## INSTRUCTIONS FOR THE TASK
From the entries below, reproduce exactly the line containing "if (n1 =? 4)", the line containing "Definition MAXORDINAL : Z := 3652059.", and every line in between, with nothing added.

## Dataset entries
########
(** An operation with no value calls no write primitive. *)
Lemma read_commits_nothing (o : op) (d : pci_dev) :
  values o = [] -> commits_nothing (exec_op fl o d).
Proof.
  intros Hv. unfold exec_op.
  apply commits_nothing_bind;
    [apply commits_nothing_verbose, commits_nothing_emit | intros _].
  apply commits_nothing_bind.
  - unfold locate. destruct (cap o =? 0); [apply commits_nothing_ret|].
    apply commits_nothing_bind.
    + destruct (cap o <? 0x20000);
        (apply commits_nothing_bind;
         [apply commits_nothing_verbose, commits_nothing_emit
         |intros _; apply commits_nothing_find]).
    + intros [a|]; [apply commits_nothing_ret | apply commits_nothing_fail].
  - intros base. unfold exec_at, num_values. rewrite Hv. simpl negb. cbv iota.
    apply commits_nothing_bind;
      [apply commits_nothing_verbose, commits_nothing_emit | intros _].
    apply commits_nothing_bind;
      [apply commits_nothing_verbose, commits_nothing_emit | intros _].
    destruct (0x1000 <? _); [apply commits_nothing_fail|].
    apply commits_nothing_bind; [apply commits_nothing_read | intros x].
    apply commits_nothing_bind;
      [apply commits_nothing_format | intros _; apply commits_nothing_emit].
Qed.

Lemma read_schedule_commits_nothing (tr : list (pci_dev * op)) :
  Forall (fun x => values (snd x) = []) tr -> commits_nothing (run_schedule fl tr).
Proof.
  induction 1 as [|[d o] tr Ho Htr IH]; simpl; [apply commits_nothing_ret|].
  apply commits_nothing_bind; [now apply read_commits_nothing | intros _; exact IH].
Qed.
Section XOnly.
(** Accelerations whose y and z coordinates are constant. *)
Variables (xs : list vec3) (cy cz : Q).
Hypothesis Hyz : forall a, In a xs -> vy a == cy /\ vz a == cz.
Hypothesis Hpos : 0 < x_spread xs.

Lemma x_only_nonempty : xs <> [].
Proof. intros E. rewrite E in Hpos. discriminate. Qed.

Lemma x_only_mean : vy (vmean xs) == cy /\ vz (vmean xs) == cz.
Proof. exact (vmean_yz xs cy cz x_only_nonempty Hyz). Qed.

Lemma x_only_dot (a w : vec3) :
  In a xs -> vdot (vsub a (vmean xs)) w == (vx a - vx (vmean xs)) * vx w.
Proof.
  intros Ha. destruct (Hyz a Ha) as [H1 H2]. destruct x_only_mean as [H3 H4].
  exact (vdot_x_only a (vmean xs) w cy cz H1 H2 H3 H4).
Qed.

Lemma x_only_variance (w : vec3) :
  projected_variance xs w == vx w * vx w * x_spread xs.
Proof.
  unfold projected_variance, x_spread; cbv zeta.
  transitivity (qsum (map (fun a => vx w * vx w *
                 ((vx a - vx (vmean xs)) * (vx a - vx (vmean xs)))) xs)).
  - apply qsum_map_ext. intros a Ha. rewrite (x_only_dot a w Ha). ring.
  - apply qsum_map_scale.
Qed.

Lemma x_only_principal (u : vec3) :
  principal_axis xs u <-> veq u e_x \/ veq u (vopp e_x).
Proof.
  split.
  - intros [Hu Hmax].
    assert (He : unit_vec e_x) by reflexivity.
    specialize (Hmax e_x He). rewrite !x_only_variance in Hmax.
    unfold e_x in Hmax; cbn [vx] in Hmax.
    unfold unit_vec, vdot in Hu.
    assert (Hx2 : 1 <= vx u * vx u).
    { apply (Qmult_le_r _ _ (x_spread xs) Hpos).
      setoid_replace (1 * x_spread xs) with (1 * 1 * x_spread xs) by ring.
      exact Hmax. }
    pose proof (sq_nonneg (vy u)). pose proof (sq_nonneg (vz u)).
    assert (Hy : vy u * vy u == 0) by lra.
    assert (Hz : vz u * vz u == 0) by lra.
    assert (Hx : (vx u - 1) * (vx u + 1) == 0).
    { setoid_replace ((vx u - 1) * (vx u + 1)) with (vx u * vx u - 1) by ring. lra. }
    assert (Hy0 : vy u == 0) by (apply Qmult_integral in Hy as [?|?]; assumption).
    assert (Hz0 : vz u == 0) by (apply Qmult_integral in Hz as [?|?]; assumption).
    apply Qmult_integral in Hx as [Hx|Hx]; [left|right];
      unfold veq, e_x, vopp; simpl; repeat split; lra.
  - intros Hu.
    assert (Hux : vx u * vx u == 1 /\ unit_vec u).
    { unfold unit_vec, vdot.
      destruct Hu as [(H1 & H2 & H3)|(H1 & H2 & H3)]; simpl in H1, H2, H3;
        rewrite H1, H2, H3; split; reflexivity. }
    destruct Hux as [Hux Hu1]. split; [exact Hu1|].
    intros w Hw. rewrite !x_only_variance, Hux.
    unfold unit_vec, vdot in Hw.
    pose proof (sq_nonneg (vy w)). pose proof (sq_nonneg (vz w)).
    apply Qmult_le_compat_r; [lra|]. apply x_spread_nonneg.
Qed.

Lemma x_only_pca0 (u : vec3) (s : Q) :
  vx u == s ->
  Forall2 Qeq (pca0 xs u) (map (fun a => s * (vx a - vx (vmean xs))) xs).
Proof.
  intros Hs. unfold pca0; cbv zeta. apply forall2_map_ext.
  intros a Ha. rewrite (x_only_dot a u Ha), Hs. ring.
Qed.
End XOnly.
(** * Webhook signature verification and idempotency keys of the Molam SDKs

    A shallow embedding of the webhook-signature code that the Python SDKs of
    the repository carry in three places, and of the idempotency-key helper:

    - [Webhooks]       brique-102/packages/python-complete/molam_sdk/webhooks.py
    - [Webhook]        brique-105/molam_sdk/utils/webhook.py
    - [WebhookHandler] brique-102/packages/python-complete/examples/webhook_handler.py
    - [Idempotency]    brique-105/molam_sdk/utils/idempotency.py

    and of the code around it: [construct_event] of the first file
    ([ConstructEvent]), the two verifiers of brique-102/packages/python/molam
    ([MolamClient], [WebhooksResource]), the configuration and the client of
    brique-105 ([Config], [Client]: [_headers], [_request],
    [verify_webhook_signature]) and the store of processed events of the
    example handler ([ProcessedEvents]).

    Python values are modelled as follows.  A [str] is the list of its code
    points ([list N]); [bytes] is [list byte]; an [int] is a [Z]; a [dict]
    with string keys is a [gmap]; [None] is [None].  A function that can
    raise returns a [result]: [Return v] or [Raise e].  The clock
    ([int(time.time() * 1000)]) and the random bytes are inputs of the
    functions that read them.  Two library primitives are parameters of the
    development: the HMAC-SHA256 digest of the [hmac]/[hashlib] modules and
    the decimal-digit table of the interpreter's Unicode database.

    The statements of a function body are written in their order with
    [x <- c ;; k], so that the first exception raised is the one reported.
    The secret resolver [get_secret_by_kid] is a function from key ids to
    optional secrets (it raises nothing and keeps no state), and integers
    are unbounded in both directions of [int] and [str]: the interpreter's
    optional cap on the number of digits is taken as switched off. *)

From Stdlib Require Import ZArith NArith List Lia Bool Ascii String.
From Stdlib.Strings Require Import Byte.
From Stdlib Require Import DecimalZ DecimalN DecimalPos.
From stdpp Require Import gmap.
Import ListNotations.

Abbreviation pystr := (list N) (only parsing).
Abbreviation bytes := (list byte) (only parsing).

(** Outcome of a call: a returned value or a raised exception. *)
Inductive result (E A : Type) : Type :=
| Return (a : A)
| Raise (e : E).
Arguments Return {E A} a.
Arguments Raise {E A} e.

(** Statements in sequence: the first exception raised ends the call. *)
Definition bind {E A B : Type} (c : result E A) (k : A -> result E B)
  : result E B :=
  match c with
  | Return a => k a
  | Raise e => Raise e
  end.
(** * OECD ingestion handler: fetch, de-duplicate, archive

  A shallow embedding of [handler.py]: the two-URL fetch with bounded
  retries, the SHA-256 content digest, the DynamoDB ledger, the S3 archive
  and the orchestrating loop of [lambda_handler], together with the
  properties of that pipeline.

  Python values are modelled as follows.
  - [bytes] is [list byte]; [str] is [string].
  - A dict is a [gmap] from [string] keys.
  - An [int] is a [Z].
  - An exception is a value of [Exn]; a call that may raise returns a
    [Result].
  - The outside world (HTTP, clock, DynamoDB, S3, gzip) is an [Env] of
    oracles, indexed by the number of effects performed so far; what the
    handler did to it is recorded in a [World]. *)

From Stdlib Require Import ZArith Lia Bool.
From Stdlib Require Import Strings.Byte.
From stdpp Require Import gmap strings list pretty.

Local Open Scope string_scope.
Local Open Scope Z_scope.

(** ** Text helpers (the str and bytes methods the handler uses) *)

Module Text.

Abbreviation bytes := (list byte).

(** [b"..."] literals. *)
Definition encode (s : string) : bytes := String.list_byte_of_string s.

(** [s[:n]]. *)
Definition prefix (n : nat) (s : string) : string := String.substring 0 n s.

(** [sep.join(parts)]. *)
Fixpoint join (sep : string) (parts : list string) : string :=
  match parts with
  | [] => ""
  | [p] => p
  | p :: rest => p ++ sep ++ join sep rest
  end.

(** [s.rstrip('/')]. *)
Fixpoint rstrip_slash (s : string) : string :=
  match s with
  | EmptyString => EmptyString
  | String c rest =>
      match rstrip_slash rest with
      | EmptyString => if Ascii.eqb c (Ascii.ascii_of_nat 47) then EmptyString else String c EmptyString
      | r => String c r
      end
  end.

(** Decimal rendering of an [int], as [str(n)] and [f"{n}"] give it. *)
Definition str_int (n : Z) : string := pretty n.

(** [f"{n:02d}"] and [f"{n:04d}"] for the non-negative calendar fields. *)
Definition pad2 (n : Z) : string :=
  if (n <? 10)%Z then "0" ++ str_int n else str_int n.

Definition pad4 (n : Z) : string :=
  if (n <? 10)%Z then "000" ++ str_int n
  else if (n <? 100)%Z then "00" ++ str_int n
  else if (n <? 1000)%Z then "0" ++ str_int n
  else str_int n.

Definition hex_digit (d : Z) : string :=
  String.substring (Z.to_nat d) 1 "0123456789abcdef".

End Text.

(** ** SHA-256 (what [hashlib.sha256(data).hexdigest()] computes) *)

Module SHA256.
Import Text.

Definition w32 : Z := 4294967296.

Definition add32 (a b : Z) : Z := (a + b) mod w32.

Definition rotr (n x : Z) : Z :=
  Z.lor (Z.shiftr x n) ((Z.shiftl x (32 - n)) mod w32).

Definition Ch (x y z : Z) : Z :=
  Z.lxor (Z.land x y) (Z.land (Z.lxor x (w32 - 1)) z).

Definition Maj (x y z : Z) : Z :=
  Z.lxor (Z.lxor (Z.land x y) (Z.land x z)) (Z.land y z).

Definition Sigma0 (x : Z) : Z := Z.lxor (Z.lxor (rotr 2 x) (rotr 13 x)) (rotr 22 x).
Definition Sigma1 (x : Z) : Z := Z.lxor (Z.lxor (rotr 6 x) (rotr 11 x)) (rotr 25 x).
Definition sigma0 (x : Z) : Z := Z.lxor (Z.lxor (rotr 7 x) (rotr 18 x)) (Z.shiftr x 3).
Definition sigma1 (x : Z) : Z := Z.lxor (Z.lxor (rotr 17 x) (rotr 19 x)) (Z.shiftr x 10).

(** Round constants: the fractional parts of the cube roots of the first
    64 primes. *)
Definition K : list Z :=
  [ 1116352408; 1899447441; 3049323471; 3921009573;
    961987163; 1508970993; 2453635748; 2870763221;
    3624381080; 310598401; 607225278; 1426881987;
    1925078388; 2162078206; 2614888103; 3248222580;
    3835390401; 4022224774; 264347078; 604807628;
    770255983; 1249150122; 1555081692; 1996064986;
    2554220882; 2821834349; 2952996808; 3210313671;
    3336571891; 3584528711; 113926993; 338241895;
    666307205; 773529912; 1294757372; 1396182291;
    1695183700; 1986661051; 2177026350; 2456956037;
    2730485921; 2820302411; 3259730800; 3345764771;
    3516065817; 3600352804; 4094571909; 275423344;
    430227734; 506948616; 659060556; 883997877;
    958139571; 1322822218; 1537002063; 1747873779;
    1955562222; 2024104815; 2227730452; 2361852424;
    2428436474; 2756734187; 3204031479; 3329325298 ].

(** Initial hash value. *)
Definition H0 : list Z :=
  [ 1779033703; 3144134277; 1013904242; 2773480762;
    1359893119; 2600822924; 528734635; 1541459225 ].

Definition byteZ (b : byte) : Z := Z.of_N (Byte.to_N b).

(** Big-endian [n]-byte encoding of [v]. *)
Fixpoint be_bytes (n : nat) (v : Z) : list Z :=
  match n with
  | O => []
  | S n' => (Z.shiftr v (8 * Z.of_nat n')) mod 256 :: be_bytes n' v
  end.

(** Message padding: a 1 bit, zeros up to 56 mod 64 bytes, then the length
    in bits on 8 bytes. *)
Definition pad (msg : bytes) : list Z :=
  let len := Z.of_nat (length msg) in
  let zeros := Z.to_nat ((55 - len) mod 64) in
  ((byteZ <$> msg) ++ [128] ++ replicate zeros 0 ++ be_bytes 8 (8 * len))%list.

Fixpoint words (fuel : nat) (bs : list Z) : list Z :=
  match fuel, bs with
  | S fuel', b0 :: b1 :: b2 :: b3 :: rest =>
      (((b0 * 256 + b1) * 256 + b2) * 256 + b3) :: words fuel' rest
  | _, _ => []
  end.

Definition at_ (i : nat) (l : list Z) : Z := nth i l 0.

(** One round per constant; [w] is the sliding window of the sixteen most
    recent schedule words, oldest first. *)
Fixpoint rounds (ks : list Z) (st : list Z) (w : list Z) : list Z :=
  match ks with
  | [] => st
  | k :: ks' =>
      let a := at_ 0 st in let b := at_ 1 st in
      let c := at_ 2 st in let d := at_ 3 st in
      let e := at_ 4 st in let f := at_ 5 st in
      let g := at_ 6 st in let h := at_ 7 st in
      let t1 := add32 (add32 (add32 (add32 h (Sigma1 e)) (Ch e f g)) k) (at_ 0 w) in
      let t2 := add32 (Sigma0 a) (Maj a b c) in
      let next :=
        add32 (add32 (add32 (sigma1 (at_ 14 w)) (at_ 9 w)) (sigma0 (at_ 1 w))) (at_ 0 w) in
      rounds ks' [add32 t1 t2; a; b; c; add32 d t1; e; f; g] (tl w ++ [next])%list
  end.

Definition compress (st : list Z) (block : list Z) : list Z :=
  zip_with add32 st (rounds K st block).

Fixpoint blocks (fuel : nat) (st : list Z) (ws : list Z) : list Z :=
  match fuel with
  | O => st
  | S fuel' =>
      match ws with
      | [] => st
      | _ => blocks fuel' (compress st (take 16 ws)) (drop 16 ws)
      end
  end.

Definition digest_words (msg : bytes) : list Z :=
  let p := pad msg in
  let ws := words (length p) p in
  blocks (length ws) H0 ws.

Fixpoint hex_word (n : nat) (v : Z) : string :=
  match n with
  | O => ""
  | S n' => hex_digit ((Z.shiftr v (4 * Z.of_nat n')) mod 16) ++ hex_word n' v
  end.

Definition hexdigest (msg : bytes) : string :=
  String.concat "" (hex_word 8 <$> digest_words msg).

End SHA256.

(** ** The proleptic Gregorian calendar of [datetime] *)

Module Calendar.
Import Text.

Definition is_leap (year : Z) : bool :=
  (year mod 4 =? 0) && (negb (year mod 100 =? 0) || (year mod 400 =? 0)).

Definition DAYS_IN_MONTH : list Z := [31; 28; 31; 30; 31; 30; 31; 31; 30; 31; 30; 31].

(** Days in the year before the first of [month] (1-based), leap day apart. *)
Definition DAYS_BEFORE_MONTH (month : Z) : Z :=
  foldr Z.add 0 (take (Z.to_nat (month - 1)) DAYS_IN_MONTH).

Definition days_in_month (year month : Z) : Z :=
  if (month =? 2) && is_leap year then 29
  else nth (Z.to_nat (month - 1)) DAYS_IN_MONTH 0.

Definition days_before_year (year : Z) : Z :=
  let y := year - 1 in y * 365 + y / 4 - y / 100 + y / 400.

Definition days_before_month (year month : Z) : Z :=
  DAYS_BEFORE_MONTH month + (if (2 <? month) && is_leap year then 1 else 0).

(** Ordinal of a date; 0001-01-01 is day 1. *)
Definition ymd2ord (year month day : Z) : Z :=
  days_before_year year + days_before_month year month + day.

Definition DI400Y : Z := 146097.
Definition DI100Y : Z := 36524.
Definition DI4Y : Z := 1461.

(** Ordinal to (year, month, day). *)
Definition ord2ymd (ordinal : Z) : Z * Z * Z :=
  let n := ordinal - 1 in
  let n400 := n / DI400Y in
  let n := n mod DI400Y in
  let n100 := n / DI100Y in
  let n := n mod DI100Y in
  let n4 := n / DI4Y in
  let n := n mod DI4Y in
  let n1 := n / 365 in
  let n := n mod 365 in
  let year := n400 * 400 + 1 + n100 * 100 + n4 * 4 + n1 in
  if (n1 =? 4) || (n100 =? 4) then (year - 1, 12, 31)
  else
    let leapyear := (n1 =? 3) && (negb (n4 =? 24) || (n100 =? 3)) in
    let month := Z.shiftr (n + 50) 5 in
    let preceding := DAYS_BEFORE_MONTH month + (if (2 <? month) && leapyear then 1 else 0) in
    if n <? preceding then
      let month' := month - 1 in
      let preceding' :=
        preceding - (nth (Z.to_nat (month' - 1)) DAYS_IN_MONTH 0
                     + (if (month' =? 2) && leapyear then 1 else 0)) in
      (year, month', n - preceding' + 1)
    else (year, month, n - preceding + 1).

Definition MINORDINAL : Z := 1.
Definition MAXORDINAL : Z := 3652059.

(** [datetime.now(timezone.utc)] for a clock that reads [t] seconds after
    1970-01-01T00:00:00Z. *)
Record datetime := mk_datetime {
  dt_ordinal : Z;
  dt_hour : Z;
  dt_minute : Z;
  dt_second : Z
}.

Definition EPOCH_ORDINAL : Z := 719163.

Definition utc_of_posix (t : Z) : datetime :=
  let s := t mod 86400 in
  {| dt_ordinal := EPOCH_ORDINAL + t / 86400;
     dt_hour := s / 3600;
     dt_minute := (s mod 3600) / 60;
     dt_second := s mod 60 |}.

(** [d.isoformat()] of a date: YYYY-MM-DD. *)
Definition isoformat (ordinal : Z) : string :=
  let '(y, m, d) := ord2ymd ordinal in
  pad4 y ++ "-" ++ pad2 m ++ "-" ++ pad2 d.

(** [now.strftime("%Y%m%d")]; the year is written with four digits, as the C
    library writes it from the year 1000 on. *)
Definition strftime_Ymd (now : datetime) : string :=
  let '(y, m, d) := ord2ymd (dt_ordinal now) in
  pad4 y ++ pad2 m ++ pad2 d.

(** [now.strftime("%Y%m%dT%H%M%SZ")]. *)
Definition strftime_YmdTHMSZ (now : datetime) : string :=
  strftime_Ymd now ++ "T" ++ pad2 (dt_hour now) ++ pad2 (dt_minute now)
    ++ pad2 (dt_second now) ++ "Z".

End Calendar.

(** ** Exceptions, the outside world and the effect monad *)

Module Effects.
Import Text Calendar.

(** An exception, by what the handler can observe of it: its class name
    ([type(e).__name__]), its text ([str(e)]) and, for
    [urllib.error.HTTPError], its status code. *)
Inductive Exn :=
| HTTPError (code : Z) (reason : string)
| PyError (class_name : string) (message : string).

Definition type_name (e : Exn) : string :=
  match e with
  | HTTPError _ _ => "HTTPError"
  | PyError c _ => c
  end.

Definition str_exn (e : Exn) : string :=
  match e with
  | HTTPError code reason => "HTTP Error " ++ str_int code ++ ": " ++ reason
  | PyError _ m => m
  end.

Inductive Result (A : Type) :=
| Ok (a : A)
| Raise (e : Exn).
Arguments Ok {A} a.
Arguments Raise {A} e.

(** A DynamoDB item and the S3 metadata are dicts of strings. *)
Abbreviation Item := (gmap string string).

Record S3Object := mk_object {
  Body : bytes;
  ContentType : string;
  Metadata : gmap string string;
  ContentEncoding : option string
}.

(** The calls the handler makes on the outside world, successful or not. *)
Inductive Event :=
| Urlopen (url : string)
| Sleep (seconds : Z)
| GetItem (table dataset : string)
| PutItem (table : string) (item : Item)
| PutObject (bucket key : string) (obj : S3Object).

Record World := mk_world {
  trace : list Event;                       (* most recent call first *)
  ddb : gmap (string * string) Item;        (* (table, dataset) to item *)
  s3 : gmap (string * string) S3Object      (* (bucket, key) to object *)
}.

(** Logical time: the number of calls made so far. *)
Definition clock (w : World) : nat := length (trace w).

Definition log (ev : Event) (w : World) : World :=
  {| trace := ev :: trace w; ddb := ddb w; s3 := s3 w |}.

(** What the outside world answers at each logical time. *)
Record Env := mk_env {
  env_urlopen : nat -> string -> Result bytes;     (* urlopen(req).read() *)
  env_utcnow : nat -> Z;                           (* POSIX seconds *)
  env_get_item : nat -> option Exn;                (* fault of table.get_item *)
  env_put_item : nat -> option Exn;                (* fault of table.put_item *)
  env_put_object : nat -> option Exn;              (* fault of S3.put_object *)
  env_gzip : nat -> bytes -> Result bytes          (* GzipFile write and close *)
}.

Definition M (A : Type) : Type := World -> Result A * World.

Definition ret {A} (a : A) : M A := fun w => (Ok a, w).
Definition raise {A} (e : Exn) : M A := fun w => (Raise e, w).
Definition bind {A B} (m : M A) (k : A -> M B) : M B :=
  fun w =>
    match m w with
    | (Ok a, w') => k a w'
    | (Raise e, w') => (Raise e, w')
    end.

(** [try: m except Exception as e: ...] hands the outcome to the caller. *)
Definition try {A} (m : M A) : M (Result A) :=
  fun w => let '(r, w') := m w in (Ok r, w').

Definition utcnow (env : Env) : M datetime :=
  fun w => (Ok (utc_of_posix (env_utcnow env (clock w))), w).

Definition urlopen_read (env : Env) (url : string) : M bytes :=
  fun w => (env_urlopen env (clock w) url, log (Urlopen url) w).

Definition sleep (seconds : Z) : M unit :=
  fun w => (Ok tt, log (Sleep seconds) w).

(** [table.get_item(Key={"dataset": k}).get("Item")]. *)
Definition get_item (env : Env) (table dataset : string) : M (option Item) :=
  fun w =>
    match env_get_item env (clock w) with
    | Some e => (Raise e, log (GetItem table dataset) w)
    | None => (Ok (ddb w !! (table, dataset)), log (GetItem table dataset) w)
    end.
########
## ANSWER BOX
  if (n1 =? 4) || (n100 =? 4) then (year - 1, 12, 31)
  else
    let leapyear := (n1 =? 3) && (negb (n4 =? 24) || (n100 =? 3)) in
    let month := Z.shiftr (n + 50) 5 in
    let preceding := DAYS_BEFORE_MONTH month + (if (2 <? month) && leapyear then 1 else 0) in
    if n <? preceding then
      let month' := month - 1 in
      let preceding' :=
        preceding - (nth (Z.to_nat (month' - 1)) DAYS_IN_MONTH 0
                     + (if (month' =? 2) && leapyear then 1 else 0)) in
      (year, month', n - preceding' + 1)
    else (year, month, n - preceding + 1).

Definition MINORDINAL : Z := 1.
Definition MAXORDINAL : Z := 3652059.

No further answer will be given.